Это случилось лишь однажды. Быстро, внезапно, как гром среди ясного неба, – и все же случилось.
Вернувшись с Голодных игр, я несколько недель не могла увидеться с Гейлом наедине. Сначала мешали разные обязательные для посещения торжества. Банкет победителей, куда приглашали только высокопоставленных чиновников. Праздник для целого дистрикта, с бесплатной едой и развлечениями – все за счет Капитолия. День пакетов – первый из двенадцати, когда обитателям дистрикта раздают пайки. Вот это мне по душе: наблюдать, как вокруг веселятся вечно голодные дети Шлака, прижимая к себе пакетики с яблочным соком, мясные консервы и даже сласти. Знать, что дома их ожидают мешки зерна и бутыли с маслом. И что теперь целый год, раз в месяц, все будут получать угощение. В такие минуты я даже рада быть победительницей в Голодных играх.

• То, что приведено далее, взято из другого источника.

(* ===== verification/Ota.v ===== *)
(** * Ota: over-the-air upgrade ([src/net/service/svc_ota.c], [host/dsig/vllp_ota.c],
      [src/util/bin_to_ota.c])

    A new image comes to the upgrade partition on one of two ways: the service "ota"
    takes it from the client of [vllp_ota.c] over a channel, in messages, and the stream
    [bin_to_ota] takes it from a writer on the device.  Both store the image behind a
    header that the boot loader looks for, with the checksum of the image.

    The service is a thread and the callbacks of the channel.  The thread is a pass that
    runs from one wait to the next ([ota_pc] is where it waits, with its local variables);
    the callbacks run between passes.  [pbuf.c] is the model of [Pbuf], the partition any
    device of [Block].  The calls of [net->event] are kept in a list; log lines and the
    progress hook are left out. *)

From Stdlib Require Import ZArith Lia.
From stdpp Require Import base list numbers gmap.
From S2P Require Import Prelude Crc Pbuf Block.

Open Scope Z_scope.

Definition PUSHPULL_EVENT_CLOSE : Z := 1.
Definition PUSHPULL_EVENT_PUSH : Z := 2.
Definition PUSHPULL_EVENT_PULL : Z := 4.
Definition ERR_NOT_READY : Z := -6.
Definition ERR_NO_BUFFER : Z := -7.
Definition ERR_CHECKSUM_ERROR : Z := -18.
Definition ERR_NOT_CONNECTED : Z := -33.
Definition ERR_BAD_PKT_SIZE : Z := -34.

(** ** The header of an image *)

Record otahdr := OtaHdr { oh_size : Z; oh_image_crc : Z; oh_header_crc : Z }.

Definition OTA1 : list Z := [79; 84; 65; 49].

(** The first twelve bytes, and all sixteen. *)
Definition otahdr_front (size image_crc : Z) : list Z := OTA1 ++ le32 size ++ le32 image_crc.
Definition otahdr_bytes (h : otahdr) : list Z :=
  otahdr_front (oh_size h) (oh_image_crc h) ++ le32 (oh_header_crc h).
Definition make_otahdr (size image_crc : Z) : otahdr :=
  OtaHdr size image_crc (not32 (crc32 0 (otahdr_front size image_crc))).

(** ** The service *)

(** The local variables of [ota_perform] in its loop. *)
Record xfer := Xfer {
  x_pb : list pbuf;
  x_total : Z;
  x_crc : Z;
  x_erased : Z;
  x_acc : Z;
  x_cur : Z }.

(** Where the thread waits: for the first packet, for more packets, for the final status
    to be pulled; or it has exited, or the system reboots. *)
Inductive ota_pc :=
| OtaInit
| OtaXfer (x : xfer)
| OtaStatus
| OtaExited
| OtaRebooted.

В общем, сплошные праздники и церемонии; репортеры следили за каждым шагом, а я сидела на почетном месте и целовала Пита на публике, почти не надеясь, что нас оставят в покое. Но вот понемногу страсти утихли; телевизионщики с журналистами, собрав чемоданы, отправились восвояси, а между мной и Питом снова установились прохладные отношения. Наша семья поселилась в Деревне победителей. В дистрикте возобновилась привычная жизнь: рабочие по утрам отправлялись на рудники, а детишки – в школы. Я дождалась, пока все окончательно не уляжется, и как-то раз в воскресенье, никому не сказав, ушла в лес еще до рассвета.

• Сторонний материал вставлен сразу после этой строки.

Lemma commit_ok D s x nm w : xfer_at D x w → nm_ok nm → sock_ok (sa_sock s) →
  perform_commit bi s x nm w = Fault Blocked ∨
  ∃ e s' nm' w', perform_commit bi s x nm w = Ret (e, s', nm', w') ∧ nm_ok nm' ∧ ok w' ∧ quiet s s' ∧
    sa_rxbuf s' = sa_rxbuf s ∧ e <= 0 ∧ (reliable ok bi → x_crc x = not32 (x_acc x) → e = 0) ∧
    (e = 0 → sa_thread s' = Some OtaStatus ∧ payload (sa_info s') = [0] ∧ x_crc x = not32 (crc32 0 D) ∧
       sub (content w') 0 16 = otahdr_bytes (make_otahdr (x_total x) (x_crc x)) ∧
       sub (content w') (skip_kb * 1024) (Z.of_nat (length D)) = D).
Proof.
  intros Hx Hnm Hsk. unfold perform_commit. case_match eqn:Ec; bool_to_prop.
  { right. eexists _, s, nm, w. split_and!; try done; apply Hx. }
  set (h := make_otahdr _ _). destruct (commit_write D x w h Hx) as (e & w1 & Ew & Hw1 & He & HR & Hc).
  cbn [sa_otahdr set_otahdr]. rewrite Ew. cbn [mbind res_bind]. case_match eqn:E0; bool_to_prop.
  { right. eexists _, _, nm, w1. split_and!; try done. intros Hr. by apply HR in Hr. }
  destruct (Hc E0) as [C1 C2].
  destruct (bd_ctrl BLOCK_SUSPEND w1) as (e2 & w2 & -> & Hw2 & C & _); [done..|]. cbn [mbind res_bind].
  destruct (final_status_ok (set_otahdr h s) 0 nm Hnm Hsk) as [->|(c & nm' & -> & Hnm' & Hp)]; [by left|].
  cbn [mbind res_bind]. right. eexists 0, _, nm', w2. split_and!; try done.
  intros _. rewrite C, Ec, (xa_acc _ _ _ Hx) in *. done.
Qed.

(** *** The invariant of the service

    [S] are the bytes pushed so far. *)

Definition ota_inv (S : list Z) (s : svc_ota) (nm : netmem) (w : W) : Prop :=
  nm_ok nm ∧ ok w ∧ single (sa_rxbuf s) ∧ filled_pkt (sa_rxbuf s) ∧ sock_ok (sa_sock s) ∧
  sa_skipped_kbytes s = skip_kb ∧ 0 < sa_blocksize s <= 128 ∧ sa_platform_upgrade s = false ∧
  match sa_thread s with
  | None | Some OtaInit => S = payload (sa_rxbuf s)
  | Some (OtaXfer x) => x_pb x = [] ∧ ∃ nb D,
      S = le32 nb ++ le32 (x_crc x) ++ D ++ payload (sa_rxbuf s) ∧ is_u32 nb ∧ is_u32 (x_crc x) ∧
      x_total x = u32 (s32 nb * sa_blocksize s) ∧ Z.of_nat (length D) < x_total x ∧ xfer_at D x w
  | Some OtaStatus | Some OtaRebooted => committed (sa_blocksize s) S w
  | Some OtaExited => True
  end.

(** The transfer as the client makes it: a header, and that many blocks of an image that
    fits; the header does not come in pieces. *)
Definition transfer (nb : Z) (I : list Z) : list Z := le32 nb ++ le32 (not32 (crc32 0 I)) ++ I.
Definition sound (S : list Z) (s : svc_ota) : Prop :=
  reliable ok bi ∧ sa_shutdown s = false ∧ (S = [] ∨ (8 <= length S)%nat) ∧
  ∃ nb I, 0 <= nb < 2 ^ 31 ∧ bytes I ∧ Z.of_nat (length I) = nb * sa_blocksize s ∧
    S `prefix_of` transfer nb I ∧ skip_kb * 1024 + Z.of_nat (length I) <= num_blocks bi * 4096.

Lemma le32_app_inj x y p q : is_u32 x → is_u32 y → le32 x ++ p `prefix_of` le32 y ++ q → x = y ∧ p `prefix_of` q.
Proof.
  intros Hx Hy [k E]. rewrite <- app_assoc in E. apply app_inj_1 in E as [E ->]; [|done].
  split; [by apply le32_inj|by eexists].
Qed.

Lemma sound_image S s nb crc all : sound S s → S = le32 nb ++ le32 crc ++ all → is_u32 nb → is_u32 crc →
  ∃ I, crc = not32 (crc32 0 I) ∧ all `prefix_of` I ∧ u32 (s32 nb * sa_blocksize s) = Z.of_nat (length I) ∧
    smooth s all.
Proof.
  intros (HR & Hsh & _ & nb' & I & Hnb & HB & Hl & Hp & Hfit) -> Hu1 Hu2. destruct layout_spec as (_ & Hn & Es & H1).
  unfold transfer in Hp. apply le32_app_inj in Hp as [<- Hp]; [|done|unfold is_u32; lia].
  apply le32_app_inj in Hp as [-> Hp]; [|done|].
  2: { apply not32_u32, crc32_u32; [unfold is_u32; lia|done]. }
  exists I. pose proof (prefix_length _ _ Hp). split_and!; [done|done| |].
  - rewrite s32_id by lia. rewrite <- Hl. apply u32_id. unfold is_u32. lia.
  - unfold smooth. split_and!; [done..|]. lia.
Qed.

Холода еще не наступили, поэтому я обошлась без куртки. Взяла с собой сумку с припасами: холодная курица, сыр, апельсины, хлеб из пекарни. Как обычно, ограждение было не под током, и мне удалось проскользнуть в дыру. Отыскав свой лук и стрелы, я зашагала прямиком на то место, где мы с Гейлом делили завтрак в то утро, когда меня поглотила Жатва.

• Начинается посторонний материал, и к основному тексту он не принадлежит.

Definition take_section (nam : list Z) (i : Z) (mi : mios_image) : res mios_image :=
  let '(MiosImage la im bid bp mv av an ca cs) := mi in
  if bool_decide (nam = s_build_id) then
    offset ← shdr i (sh_offset l);
    addr ← shdr i (sh_addr l);
    buildid ← rd elf (offset + 16) 20;
    paddr ← section_paddr addr;
    Ret (MiosImage la im buildid (match paddr with Some p => wrap (p + 16) | None => bp end) mv av an ca cs)
  else if bool_decide (nam = s_miosversion) then
    offset ← shdr i (sh_offset l);
    v ← rd elf offset 21; Ret (MiosImage la im bid bp v av an ca cs)
  else if bool_decide (nam = s_appversion) then
    offset ← shdr i (sh_offset l);
    v ← rd elf offset 21; Ret (MiosImage la im bid bp mv v an ca cs)
  else if bool_decide (nam = s_appname) then
    addr ← shdr i (sh_addr l);
    paddr ← section_paddr addr;
    Ret (MiosImage la im bid bp mv av (match paddr with Some p => Some (p - la) | None => an end) ca cs)
  else if bool_decide (nam = s_cmdline_info) then
    offset ← shdr i (sh_offset l);
    a ← rd32 elf offset; s ← rd32 elf (offset + 4); Ret (MiosImage la im bid bp mv av an a s)
  else Ret mi.

Fixpoint info_loop (n : nat) (i shstrtab : Z) (mi : mios_image) : res mios_image :=
  match n with
  | O => Ret mi
  | S n =>
      nam ← section_name shstrtab i;
      mi ← take_section nam i mi;
      info_loop n (i + 1) shstrtab mi
  end.

Definition image_from_elf (skip_bytes alignment : Z) : res (image_error + mios_image) :=
  shstrtab ← get_shstrtab;
  phnum ← rd16 elf (eh_phnum l);
  shnum ← rd16 elf (eh_shnum l);
  '(image_begin, image_end) ← bounds_loop (Z.to_nat phnum) 0 (2 ^ l_word l - 1) 0;
  let image_begin := wrap (image_begin + skip_bytes) in
  if image_end <? image_begin then Ret (inl SkipTooLarge)
  else
    text ← text_loop (Z.to_nat shnum) 0 shstrtab image_begin;
    if (text : bool) then Ret (inl SkipIntoText)
    else
      let alignment := if alignment =? 0 then 64 else alignment in
      let image_size := (image_end - image_begin + alignment - 1) / alignment * alignment in
      image ← copy_loop (Z.to_nat phnum) 0 image_begin (replicate (Z.to_nat image_size) 255);
      mi ← info_loop (Z.to_nat shnum) 0 shstrtab
             (MiosImage image_begin image (replicate 20 0) 0 (replicate 21 0) (replicate 21 0) None 0 0);
      Ret (inr mi).
End Image.

Definition mios_image_from_elf_mem32 := image_from_elf elf32.
Definition mios_image_from_elf_mem64 := image_from_elf elf64.

Definition mios_image_from_elf_mem (elf : list Z) (skip_bytes alignment : Z) : res (image_error + mios_image) :=
  magic ← rd32 elf 0;
  if negb (magic =? 1179403647) then Ret (inl BadMagic)
  else
    bits ← rd elf 4 1;
    match bits with
    | [1] => mios_image_from_elf_mem32 elf skip_bytes alignment
    | [2] => mios_image_from_elf_mem64 elf skip_bytes alignment
    | _ => Ret (inl NotElf32Or64)
    end.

Ждать пришлось два часа. Я уже начала волноваться: вдруг он потерял надежду за недели, миновавшие после Голодных игр. Или забыл обо мне. А то и возненавидел. Утратить лучшего друга, единственного на свете человека, с которым можно делиться секретами... Нет, это слишком ужасно. Вмиг набежали слезы, а горло мучительно стало сжиматься – так бывает, когда очень плохо.